My question is what is the difference between BUILTIN\Administrators and an Administrator account. And how do I solve my problem? I want to run my task with the privilege of -GroupID "BUILTIN\Administrators" without actually logging into the machine.

Solution

  • Difference between the group and account

    BuiltIn\Administrators is a group you can be a member of.

    Administrator is a default account that comes, normally disabled, on new Windows installations.

    There is a way of fixing this problem, maybe easier than it seems.

    Achieving what you want

    I have a script which launches an app on the VM and logs some data for the app

    Let's break doing this into three pieces

    Launching the VM

    If you want your VM to always be running, you can set it to 'Always Start'. This option is great because it will start the VM with the host, and you can even specify a startup delay, which is great because this lessens the pressure on disk and cpu, as starting a vm will incur a spike to both those resources.

    Shows the Hyper-V Virtual Machine settings UI, where a user can specify autostart behavior, from https://www.download3k.com/articles/How-to-Make-Hyper-V-Virtual-Machines-Launch-Automatically-at-Startup-01939#:~:text=Hyper%20V%20Start%20a%20Virtual%20Machine%20Automatically%201,main%20options%2C%20as%20shown%20in%20...%20See%20More.

    If you do this, this takes care of starting the VM.

    Launching the app

    For the next piece this is as simple as the syntax you already have for running a scheduled task. If you want to run as a domain account and run as an administrator, just make the domain account a member of the 'Administrators' group on the system.

    Running in Foreground

    Here is the wrinkle, but I don't understand why this is an issue. Scheduled Tasks will only run in the Foreground when a user is logged into the machine.

    This option is there so that you can make an app appear in the user's session when they log onto a computer, for things like Kiosk apps, or Point-Of-sale systems, dashboard displays and that sort of thing.

    If you set an app to run whether or not a user is logged in, then it always will run in the background.

    Are you sure this matters?

    Making an app run in the foreground on boot If you want an app to run without having to login, it will run in the background.

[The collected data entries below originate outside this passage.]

(* ===== verification/JobHost.v ===== *)
(** * A node's goroutines, and what its jobs promise

    The whole of a node's side: a pool of goroutines over one table, one call
    of one of them at a time, requests that come at any moment and a panel
    that may be restarted at any moment.  Beside it, the abstract machine of
    a node's jobs it refines, and the laws a runner keeps to. *)

From S2P Require Import Prelude GoStrings GoTime HostGuard TaskModel Interact JobProg JobOutput.
From S2P Require Import JobNode.

#[local] Open Scope prog_scope.

(** ** The laws of a runner *)

(** Calls of no consequence for the jobs. *)
Definition quiet_call (c : jcall) : Prop :=
  match c with
  | StartLock | StartUnlock | DbActive | DbInsert _ | DbFinish _ _ _ | DbSetUnit _ _ | DbSetRebooting _ _ _ | DbDelete _
  | TakeCancel _ | CallCancel _ | Launch _ _ => False
  | _ => True
  end.
(** Those and the job's own. *)
Definition own_call (id : string) (c : jcall) : Prop :=
  match c with
  | DbFinish id' res _ => id' = id /\ ends_job (rt_Status res) = true
  | DbSetUnit id' _ | DbSetRebooting id' _ _ | TakeCancel id' => id' = id
  | _ => quiet_call c
  end.

(** Whether the job's end has been recorded, or failed to be. *)
Definition finish_monitor (id : string) : jmonitor :=
  mkMonitor bool (fun _ _ => True) (fun done a => match projT1 a with DbFinish id' _ _ => done || (id' ==s id) | _ => done end).
Definition always (_ : jaction) : Prop := True.
(** A method that returns without an error has said how its job ended. *)
Definition ends_its_job (f : Job -> jprog (option string)) : Prop :=
  forall j, wp always (finish_monitor (job_ID j)) (f j) false (fun err done => err = None -> done = true).

Class RunnerLaws (rn : Runner) : Prop := {
  Start_own j : only (own_call (job_ID j)) (rn_Start rn j);
  Start_ends : ends_its_job (rn_Start rn);
  Check_quiet s : only quiet_call (rn_Check rn s);
  Refuse_quiet f s : rn_Refuse rn = Some f -> only quiet_call (f s);
  Resume_own f j : rn_Resume rn = Some f -> only (own_call (job_ID j)) (f j);
  Resume_ends f : rn_Resume rn = Some f -> ends_its_job f;
  await_own f j : rn_await rn = Some f -> only (own_call (job_ID j)) (f j);
  await_ends f j : rn_await rn = Some f -> wp always (finish_monitor (job_ID j)) (f j) false (fun _ done => done = true);
}.

(** The runners registered on a node. *)
Class RunnersLaws (runners : string -> option Runner) : Prop :=
  runners_laws kind rn : runners kind = Some rn -> RunnerLaws rn.

(** ** The node *)

Record host : Type := mkHost {
  ho_table : table;
  ho_lock : option nat;              (* the goroutine that holds startMu *)
  ho_pool : list (jprog unit);
}.

Section Host.
Variable LogDir : string.
Variable message_text : message -> string.
Variable SanitizeOutput : string -> string.
Variable SanitizeLogPiece : string -> string.
Variable runners : string -> option Runner.

(** The goroutine of a request. *)
Inductive request : jprog unit -> Prop :=
| req_start verified spec user :
    request (StartJob LogDir SanitizeLogPiece runners verified spec user ;;; Ret tt)
| req_get verified id skip : request (GetJob LogDir SanitizeLogPiece verified id skip ;;; Ret tt)
| req_cancel verified id force : request (CancelJob LogDir SanitizeLogPiece verified id force ;;; Ret tt)
| req_check verified specs : request (CheckJobs message_text runners verified specs ;;; Ret tt).

(** The goroutines a call starts. *)
Definition spawned (c : jcall) : list (jprog unit) :=
  match c with Launch l j => [launched_body SanitizeOutput runners l j] | _ => [] end.

Definition may_call (h : host) (c : jcall) : Prop := match c with StartLock => ho_lock h = None | _ => True end.
Definition lock_after (h : host) (i : nat) (c : jcall) : option nat :=
  match c with StartLock => Some i | StartUnlock => None | _ => ho_lock h end.

(** A step, with the call it made and its answer if it made one. *)
Inductive host_step : host -> option jaction -> host -> Prop :=
| step_call h i c k x t :
    ho_pool h !! i = Some (Do c k) -> may_call h c -> table_step (ho_table h) c x t ->
    host_step h (Some (jact c x)) (mkHost t (lock_after h i c) (<[i := k x]> (ho_pool h) ++ spawned c))
| step_request h p : request p -> host_step h None (mkHost (ho_table h) (ho_lock h) (ho_pool h ++ [p]))
| step_restart h : host_step h None (mkHost (ho_table h) None [Recover LogDir runners]).

Inductive host_steps : host -> list (option jaction) -> host -> Prop :=
| steps_nil h : host_steps h [] h
| steps_snoc h tr h' a h'' : host_steps h tr h' -> host_step h' a h'' -> host_steps h (tr ++ [a]) h''.

(** A panel's first start: no job yet. *)
Definition new_host : host := mkHost [] None [Recover LogDir runners].
End Host.

(** ** What a node's jobs are to the cluster *)

Inductive phase : Type := PhaseRunning | PhaseRebooting | PhaseEnded (status : string).
#[export] Instance phase_eq_dec : EqDecision phase.
Proof. solve_decision. Defined.

(** Each job known, with its spec and where it is. *)
Notation book := (gmap string (JobSpec * phase)).
Definition in_progress (p : phase) : bool := match p with PhaseEnded _ => false | _ => true end.
Definition free_book (b : book) : Prop := forall id s p, b !! id = Some (s, p) -> in_progress p = false.

(** The jobs known, and those a sweep has listed. *)
Notation ledger := (book * gset string)%type.
(** A job starts on a free node under a new ID; it goes on to its reboot or
    to its end, once; a sweep lists jobs that have ended; and a job listed is
    forgotten. *)
Inductive book_step : ledger -> ledger -> Prop :=
| book_start b l s :
    b !! js_ID s = None -> free_book b -> book_step (b, l) (<[js_ID s := (s, PhaseRunning)]> b, l)
| book_reboot b l id s : b !! id = Some (s, PhaseRunning) -> book_step (b, l) (<[id := (s, PhaseRebooting)]> b, l)
| book_end b l id s p status : b !! id = Some (s, p) -> in_progress p = true -> ends_job status = true ->
    book_step (b, l) (<[id := (s, PhaseEnded status)]> b, l)
| book_list b l (ids : gset string) :
    (forall id, id ∈ ids -> exists s status, b !! id = Some (s, PhaseEnded status)) -> book_step (b, l) (b, l ∪ ids)
| book_forget b l id : id ∈ l -> book_step (b, l) (delete id b, l).

(** The jobs a step lists, and a run of the node. *)
Definition listed_by (a : option jaction) : gset string :=
  match a with Some (existT (DbOld _ _) (Ok ids)) => list_to_set ids | _ => ∅ end.
Definition listed (tr : list (option jaction)) : gset string := ⋃ (map listed_by tr).

Definition phase_of (status : string) : phase :=
  if status ==s JobRunning then PhaseRunning
  else if status ==s JobRebooting then PhaseRebooting
  else PhaseEnded status.
Definition entry (r : record) : string * (JobSpec * phase) := (jr_ID r, (jr_spec r, phase_of (jr_status r))).
Definition book_of (t : table) : book := list_to_map (map entry t).
Lemma quiet_keeps c : quiet_call c -> keeps_rows c.
Proof. by destruct c. Qed.
Lemma own_keeps id c : own_call id c -> keeps_rows c.
Proof. by destruct c. Qed.
Lemma keeps_finish id r : only keeps_rows (finish id r).
Proof. unfold finish. only_go. Qed.
Lemma keeps_view r skip out : only keeps_rows (view LogDir SanitizeLogPiece r skip out).
Proof. unfold view. only_go. Qed.
Lemma keeps_run_method f j : only (own_call (job_ID j)) (f j) -> only keeps_rows (run_method SanitizeOutput f j).
Proof.
  intros H. pose proof keeps_finish. unfold run_method. only_go. eapply only_mono; [|done]. apply own_keeps.
Qed.
Lemma keeps_launched l j : only keeps_rows (launched_body SanitizeOutput runners l j).
Proof.
  unfold launched_body. destruct l.
  - destruct (runners _) as [rn|] eqn:E; [|done]. apply keeps_run_method. by apply (runners_laws _ _ E).
  - destruct (runners _) as [rn|] eqn:E; simpl; [|done]. destruct (rn_Resume rn) as [f|] eqn:Ef; [|done].
    apply keeps_run_method. by apply (@Resume_own rn (runners_laws _ _ E)).
  - destruct (runners _) as [rn|] eqn:E; simpl; [|done]. destruct (rn_await rn) as [f|] eqn:Ef; [|done].
    eapply only_mono; [apply own_keeps|]. by apply (@await_own rn (runners_laws _ _ E)).
Qed.
Lemma keeps_check rn kind spec : runners kind = Some rn -> only keeps_rows (rn_Check rn spec).
Proof. intros E. eapply only_mono; [apply quiet_keeps|]. by apply (runners_laws _ _ E). Qed.
Lemma keeps_check_specs specs : only keeps_rows (check_specs message_text runners specs).
Proof.
  induction specs as [|s specs IH]; simpl check_specs; only_go. by eapply keeps_check.
Qed.
Lemma keeps_start_locked spec rn kind user :
  runners kind = Some rn -> only keeps_rows (start_locked LogDir SanitizeLogPiece spec rn user).
Proof.
  intros E. pose proof keeps_view. assert (Hr : only keeps_rows (match rn_Refuse rn with Some refuse => refuse spec | None => Ret None end)).
  { destruct (rn_Refuse rn) as [f|] eqn:Ef; [|done]. eapply only_mono; [apply quiet_keeps|]. by apply (@Refuse_quiet rn (runners_laws _ _ E)). }
  unfold start_locked. only_go.
Qed.

Lemma sweeps_request l p : request LogDir message_text SanitizeLogPiece runners p -> sweeps l p.
Proof.
  pose proof keeps_view as Hv. intros [verified spec user|verified id skip|verified id force|verified specs]; (apply sweeps_bind; [|done]).
  - unfold StartJob. destruct (negb verified); [done|]. destruct spec as [spec|]; [|done].
    destruct (validate runners spec) as [rn|msg] eqn:Ev; [|done].
    assert (exists kind, runners kind = Some rn) as [kind Hk] by (unfold validate in Ev; go_cases; eauto).
    apply sweeps_bind; [by split|]. intros _. apply sweeps_bind; [by eapply sweeps_only, keeps_start_locked|]. intros [a|rec]; [done|].
    apply sweeps_bind; [apply sweeps_sweep|]. intros _. apply sweeps_only. only_go.
  - apply sweeps_only. unfold GetJob, lookup. only_go.
  - apply sweeps_only. unfold CancelJob, lookup. only_go.
  - apply sweeps_only. pose proof keeps_check_specs. unfold CheckJobs. only_go.
Qed.
Lemma sweeps_Recover l : sweeps l (Recover LogDir runners).
Proof.
  pose proof keeps_finish as Hf.
  assert (Hall : forall f rs, (forall r, only keeps_rows (f r)) -> only keeps_rows (recover_all f rs)).
  { intros f rs H. induction rs as [|r rs IH]; simpl; [done|]. by apply only_bind. }
  unfold Recover. apply sweeps_bind; [by split|]. intros [rows|e]; [|done]. apply sweeps_bind.
  { apply sweeps_only, Hall. intros r. unfold recover_running. only_go. }
  intros _. apply sweeps_bind.
  { apply sweeps_only. unfold recoverRebooting. only_go. apply Hall. intros r. unfold recover_reboot, settleReboot. only_go. }
  intros _. apply sweeps_bind; [apply sweeps_sweep|done].
Qed.

Lemma listed_snoc tr a : listed (tr ++ [a]) = listed tr ∪ listed_by a.
Proof. unfold listed. rewrite map_app, union_list_app_L. simpl. set_solver. Qed.
(* ===== verification/JobFacts.v ===== *)
(** * What a node does with its jobs: at boot, on a start, on a service *)

From S2P Require Import Prelude GoStrings GoRegexp GoTime ApiCodes HostGuard TaskModel Interact.
From S2P Require Import JobProg JobOutput.
From S2P Require Import JobNode JobRunners JobHost JobHostFacts.

#[local] Open Scope prog_scope.

(** Takes an execution of a sequence apart at its first part. *)
Ltac exec_go H :=
  repeat match type of H with
  | Interact.exec (pbind (jdo ?c) _) _ _ =>
      let x := fresh "x" in let t := fresh "t" in
      apply exec_first in H as [[_ ?]|(x & t & -> & H)]; [done|]; cbv beta in H
  | Interact.exec (Ret _) _ _ => apply exec_inv in H as [[_ ?]|[-> ?]]; [done|]; simplify_eq
  end.

Lemma elem_left {A} (a : A) l1 l2 : a ∈ l1 -> a ∈ l1 ++ l2.
Proof. rewrite elem_of_app. by left. Qed.
Lemma elem_right {A} (a : A) l1 l2 : a ∈ l2 -> a ∈ l1 ++ l2.
Proof. rewrite elem_of_app. by right. Qed.
Lemma elem_here {A} (a : A) l : a ∈ a :: l.
Proof. by left. Qed.
Lemma elem_further {A} (a b : A) l : a ∈ l -> a ∈ b :: l.
Proof. by right. Qed.
(** Finds an action in a trace put together of pieces. *)
Ltac in_tr := solve [eauto 12 using elem_left, elem_right, elem_here, elem_further].

Lemma exec_launch l j tr : exec (jdo (Launch l j)) tr (Some tt) -> tr = [jact (Launch l j) tt].
Proof. exact (exec_call (answer := janswer) (Launch l j) tt tr). Qed.

Section Recovery.
Variable LogDir : string.
Variable runners : string -> option Runner.

Definition left_job (r : record) : Job := mkJob (jr_spec r) (logPath LogDir (jr_ID r)) (jr_startedAt r) (jr_unit r).

(** The calls that end a job as [res]. *)
Definition ends_as (r : record) (res : Result) (tr : list jaction) : Prop :=
  exists now x, tr = [jact (TakeCancel (jr_ID r)) tt; jact JNow now; jact (DbFinish (jr_ID r) res now) x].
(** A unit systemd still has. *)
Definition unit_alive (state : string) : Prop :=
  state = "active" \/ state = "activating" \/ state = "deactivating" \/ state = "reloading" \/ state = "refreshing".
(** How a job whose unit is gone ended, by the last line of its log. *)
Inductive log_tells (tail : option string) : Result -> Prop :=
| tells_success data line rest :
    tail = Some data -> last_line data line -> trimSpace line = exitMarker +:+ rest -> atoi rest = Some 0 ->
    log_tells tail (mkResult JobSucceeded false (Some 0) "exit 0")
| tells_failure data line rest code :
    tail = Some data -> last_line data line -> trimSpace line = exitMarker +:+ rest -> atoi rest = Some code -> code <> 0 ->
    log_tells tail (mkResult JobFailed false (Some code) ("exit " +:+ itoa code))
| tells_nothing :
    (forall data, tail = Some data -> exists line, last_line data line /\
       forall rest, trimSpace line = exitMarker +:+ rest -> atoi rest = None) ->
    log_tells tail (interrupted "the job's unit ended without saying how").

(** What the node does about a job left running: these calls and no other. *)
Inductive running_settled (r : record) : list jaction -> Prop :=
| taken_back :
    is_Some (runners (js_Kind (jr_spec r)) ≫= rn_Resume) -> jr_unit r <> "" ->
    running_settled r [jact (Launch LaunchResume (left_job r)) tt]
| still_runs out :
    runners (js_Kind (jr_spec r)) ≫= rn_Resume = None -> jr_unit r <> "" -> unit_alive (trimSpace out.1) ->
    running_settled r [jact (Cmd systemctlTimeout ["systemctl"; "is-active"; jr_unit r]) out]
| unit_gone out tail res tr :
    runners (js_Kind (jr_spec r)) ≫= rn_Resume = None -> jr_unit r <> "" -> ~ unit_alive (trimSpace out.1) ->
    log_tells tail res -> ends_as r res tr ->
    running_settled r (jact (Cmd systemctlTimeout ["systemctl"; "is-active"; jr_unit r]) out ::
                       jact (ReadTail (logPath LogDir (jr_ID r)) logTail) tail :: tr)
| no_unit tr :
    jr_unit r = "" -> ends_as r (interrupted "the panel stopped while the job ran") tr -> running_settled r tr.

(** What it does about one left waiting on its reboot. *)
Inductive reboot_settled (r : record) : list jaction -> Prop :=
| rebooted boot tr :
    boot <> "" -> jr_bootID r <> "" -> boot <> jr_bootID r -> ends_as r (mkResult JobSucceeded true None "rebooted") tr ->
    reboot_settled r (jact BootID boot :: tr)
| awaited boot :
    boot = "" \/ jr_bootID r = "" \/ boot = jr_bootID r -> is_Some (runners StepReboot ≫= rn_await) ->
    reboot_settled r [jact BootID boot; jact (Launch LaunchAwait (left_job r)) tt]
| nobody_awaits boot :
    boot = "" \/ jr_bootID r = "" \/ boot = jr_bootID r -> runners StepReboot ≫= rn_await = None ->
    reboot_settled r [jact BootID boot].

Lemma exec_finish r res tr e : ends_job (rt_Status res) = true -> exec (finish (jr_ID r) res) tr (Some e) -> ends_as r res tr.
Proof.
  intros E H. unfold finish in H. rewrite E in H. simpl negb in H. cbv iota in H. exec_go H. destruct x.
  by exists x0, x1.
Qed.
Lemma exec_settle r res tr :
  ends_job (rt_Status res) = true -> exec (finish (jr_ID r) res ;;; Ret tt) tr (Some tt) -> ends_as r res tr.
Proof.
  intros E (tr1 & e & tr2 & -> & H1 & H2)%exec_bind. exec_go H2. rewrite app_nil_r. by eapply exec_finish.
Qed.
(* ===== verification/TaskRunSpec.v ===== *)
(** * What the runner promises of one node

    The record of a node as a state machine: which steps of it are over, which
    moves of a step a leader may record and when, and which jobs it may post.
    The runner is watched against it, whatever the cluster answers. *)

From S2P Require Import Prelude GoStrings GoTime TaskModel ClusterFSM ClusterTaskStore TaskPlan ApiCodes.
From S2P Require Import Interact RunProg.
From S2P Require Import TaskRun.

Section Protocol.
Context (r : runner_env) (id : string).

Definition step_kind (i : nat) : string := sp_Kind (the_step r i).
Definition start_at : nat := default 0%nat (rr_StartAt (rc_run r) !! id).
Definition step_job (i : nat) : string := jobID (runID r) i.

(** A step the node goes past. *)
Definition passed (i : nat) (s : RunStepRecord) : bool :=
  (rs_Status s ==s RunStepSucceeded) || (rs_Status s ==s RunStepSkipped) ||
  ((rs_Status s ==s RunStepFailed) && sp_ContinueOnError (the_step r i)).

Definition step_statuses : list string :=
  [RunStepPending; RunStepStarting; RunStepRunning; RunStepSucceeded; RunStepFailed; RunStepSkipped;
   RunStepUnknown; RunStepCancelled].
Definition is_pending (s : RunStepRecord) : Prop := rs_Status s = RunStepPending.
Definition is_open (s : RunStepRecord) : Prop := is_pending s \/ inFlight (rs_Status s) = true.

(** Steps recorded in order: passed ones, then at most one other, and only
    pending ones after it. *)
Fixpoint ordered (i : nat) (steps : list RunStepRecord) : Prop :=
  match steps with
  | [] => True
  | s :: steps => if passed i s then ordered (S i) steps else Forall is_pending steps
  end.

Record steps_ok (l : list RunStepRecord) : Prop := {
  so_length : length l = length (tk_Steps (the_task r));
  so_ordered : ordered 0 l;
  so_status : Forall (fun s => rs_Status s ∈ step_statuses) l;
  so_start : forall i s, l !! i = Some s -> is_open s -> (start_at <= i)%nat;
  so_job : forall i s, l !! i = Some s -> inFlight (rs_Status s) = true -> rs_JobID s = "" \/ rs_JobID s = step_job i;
}.

(** The steps of a record as [newRecord] completes them. *)
Definition filled (rec : RunNodeRecord) : list RunStepRecord := new_steps r (rn_Steps rec) start_at.
Definition rec_ok (rec : RunNodeRecord) : Prop := steps_ok (filled rec).

(** ** What has been seen *)

Record view : Type := mkView {
  vw_rec : option RunNodeRecord;     (* the record as read, then as last recorded; [None] once a write failed *)
  vw_head : option RunRecord;        (* the head, as last read from the store *)
  vw_cached : option RunRecord;      (* the head, the runner's copy of it included *)
  vw_health : gmap string string;
  vw_nodes : list Node;
  vw_missing : bool;                 (* the node's last answer was that it has no such job *)
}.
Definition no_view : view := mkView None None None ∅ [] false.

Definition seen (v : view) (a : action) : view :=
  match a with
  | existT (LoadRec _) rec =>
      mkView (Some (set_steps rec (filled rec))) (vw_head v) (vw_cached v) (vw_health v) (vw_nodes v) (vw_missing v)
  | existT (PutRunNodeRec _ rec) ok =>
      mkView (if ok then Some rec else None) (vw_head v) (vw_cached v) (vw_health v) (vw_nodes v) (vw_missing v)
  | existT GetRunHead h => mkView (vw_rec v) h h (vw_health v) (vw_nodes v) (vw_missing v)
  | existT LoadHead h => mkView (vw_rec v) (vw_head v) (Some h.1) (vw_health v) (vw_nodes v) (vw_missing v)
  | existT Health h => mkView (vw_rec v) (vw_head v) (vw_cached v) h (vw_nodes v) (vw_missing v)
  | existT Nodes ns => mkView (vw_rec v) (vw_head v) (vw_cached v) (vw_health v) ns (vw_missing v)
  | existT (GetJob _ _) ans =>
      mkView (vw_rec v) (vw_head v) (vw_cached v) (vw_health v) (vw_nodes v)
        (match ans with Ok _ => false | Err e => refusalCode e ==s ErrTaskJobNotFound end)
  | _ => v
  end.

(** ** What may be done *)

(** A manager restarts only when the others keep the quorum. *)
Definition quorum_judged (v : view) (i : nat) (keeps : bool) : Prop :=
  step_kind i = StepReboot -> forall n, rc_nodes r !! id = Some n -> IsManager n = true ->
  quorum_without (vw_health v) (vw_nodes v) id = keeps.

(** The moves of step [i], from [s] to [s'], the others as in [l]. *)
Inductive step_move (v : view) (l : list RunStepRecord) (i : nat) (s : RunStepRecord) : RunStepRecord -> Prop :=
| move_none : step_move v l i s s
| move_start s' h :
    rs_Status s = RunStepPending -> rs_Status s' = RunStepStarting -> rs_JobID s' = step_job i ->
    (forall j t, (j < i)%nat -> l !! j = Some t -> passed j t = true) ->
    vw_head v = Some h -> rr_Status h <> RunStopping ->
    quorum_judged v i true ->
    step_move v l i s s'
| move_quorum s' n :
    rs_Status s = RunStepPending -> rs_Status s' = RunStepSkipped -> rs_Summary s' = reasonQuorum ->
    step_kind i = StepReboot -> rc_nodes r !! id = Some n -> IsManager n = true ->
    quorum_without (vw_health v) (vw_nodes v) id = false ->
    step_move v l i s s'
| move_taken s' :
    rs_Status s = RunStepStarting -> rs_Status s' = RunStepRunning -> rs_JobID s' = rs_JobID s ->
    step_move v l i s s'
| move_lost s' :
    rs_Status s = RunStepStarting -> rs_Status s' = RunStepPending -> vw_missing v = true ->
    step_move v l i s s'
| move_refused s' :
    rs_Status s = RunStepStarting -> rs_JobID s' = rs_JobID s ->
    (rs_Status s' = RunStepFailed \/ rs_Status s' = RunStepUnknown \/
     rs_Status s' = RunStepSkipped /\ step_kind i = StepReboot) ->
    step_move v l i s s'
| move_end s' :
    rs_Status s = RunStepRunning -> rs_JobID s' = rs_JobID s ->
    rs_Status s' ∈ [RunStepSucceeded; RunStepFailed; RunStepCancelled; RunStepUnknown] ->
    step_move v l i s s'.

(** How a node's record may say it stands. *)
Definition has_step (rec : RunNodeRecord) (status : string) : Prop :=
  exists i s, rn_Steps rec !! i = Some s /\ rs_Status s = status.
Definition status_ok (v : view) (rec : RunNodeRecord) : Prop :=
  rn_Status rec = RunNodeRunning \/
  rn_Status rec = RunNodeSucceeded /\ (forall i s, rn_Steps rec !! i = Some s -> passed i s = true) \/
  rn_Status rec = RunNodeFailed \/
  rn_Status rec = RunNodeUnknown /\ has_step rec RunStepUnknown \/
  rn_Status rec = RunNodeSkipped /\ has_step rec RunStepSkipped \/
  rn_Status rec = RunNodeStopped /\
    (has_step rec RunStepCancelled \/ exists h, vw_head v = Some h /\ rr_Status h = RunStopping).

Definition write_ok (v : view) (rec' : RunNodeRecord) : Prop :=
  exists rec, vw_rec v = Some rec /\ steps_ok (rn_Steps rec') /\ status_ok v rec' /\
    forall i s, rn_Steps rec !! i = Some s -> exists s', rn_Steps rec' !! i = Some s' /\ step_move v (rn_Steps rec) i s s'.

(** A job is posted for the one step recorded starting, under its ID. *)
Definition post_ok (v : view) (spec : JobSpec) : Prop :=
  exists rec i s, vw_rec v = Some rec /\ rn_Status rec = RunNodeRunning /\ steps_ok (rn_Steps rec) /\
    rn_Steps rec !! i = Some s /\ rs_Status s = RunStepStarting /\
    (forall j t, (j < i)%nat -> rn_Steps rec !! j = Some t -> passed j t = true) /\
    js_ID spec = step_job i /\ js_RunID spec = runID r /\ js_Step spec = Z.of_nat i /\ js_Kind spec = step_kind i /\
    js_Confirmed spec = bool_decide (i ∈ rr_Confirmed (rc_run r)).

(** Only a forced stop cancels, and only a command or a restart. *)
Definition cancel_ok (v : view) (job : string) : Prop :=
  exists rec i s h, vw_rec v = Some rec /\ rn_Steps rec !! i = Some s /\ rs_Status s = RunStepRunning /\
    job = step_job i /\ cancellable (step_kind i) = true /\
    vw_cached v = Some h /\ rr_Status h = RunStopping /\ rr_Force h = true.

Definition allowed (v : view) (a : action) : Prop :=
  match a with
  | existT (StartJob node spec user) _ => node = id /\ user = rr_StartedBy (rc_run r) /\ post_ok v spec
  | existT (CancelJob node job _) _ => node = id /\ cancel_ok v job
  | existT (PutRunNodeRec node rec) _ => node = id /\ write_ok v rec
  | existT (StoreRec node _) _ | existT (LoadRec node) _ | existT (GetJob node _) _ => node = id
  | existT HandOver _ | existT (PutRunHead _) _ | existT (TaskRevisionOf _) _ | existT (PruneOld _) _
  | existT Pick _ => False
  | _ => True
  end.

Definition node_monitor : monitor := mkMonitor view allowed seen.

(** The record read is one a leader may have left. *)
Definition relied (a : action) : Prop :=
  match a with existT (LoadRec node) rec => node = id -> rec_ok rec | _ => True end.

(** What a node's outcome says of its record. *)
Definition outcome_status (o : nodeOutcome) (status : string) : Prop :=
  match o with
  | nodeDone => status = RunNodeSucceeded
  | nodeFailed => status = RunNodeFailed \/ status = RunNodeUnknown
  | nodeStopped => status = RunNodeStopped
  | nodeQuorum => status = RunNodeSkipped
  | nodeAbandoned => True
  end.
Definition all_passed (rec : RunNodeRecord) : Prop := forall i s, rn_Steps rec !! i = Some s -> passed i s = true.
Definition outcome_ok (o : nodeOutcome) (v : view) : Prop :=
  o = nodeAbandoned \/
  exists rec, vw_rec v = Some rec /\ outcome_status o (rn_Status rec) /\ (o = nodeDone -> all_passed rec).
End Protocol.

    If you really want it to run in the foreground, then just set the machine to automatically log in. If it automatically log's in, then it will login and show the desktop, and then the scheduled task can be changed to 'Run only when a user is logged in', which will make it run in the foreground.

    But why would someone need an App within a VM, which is by nature headless to run in the foreground?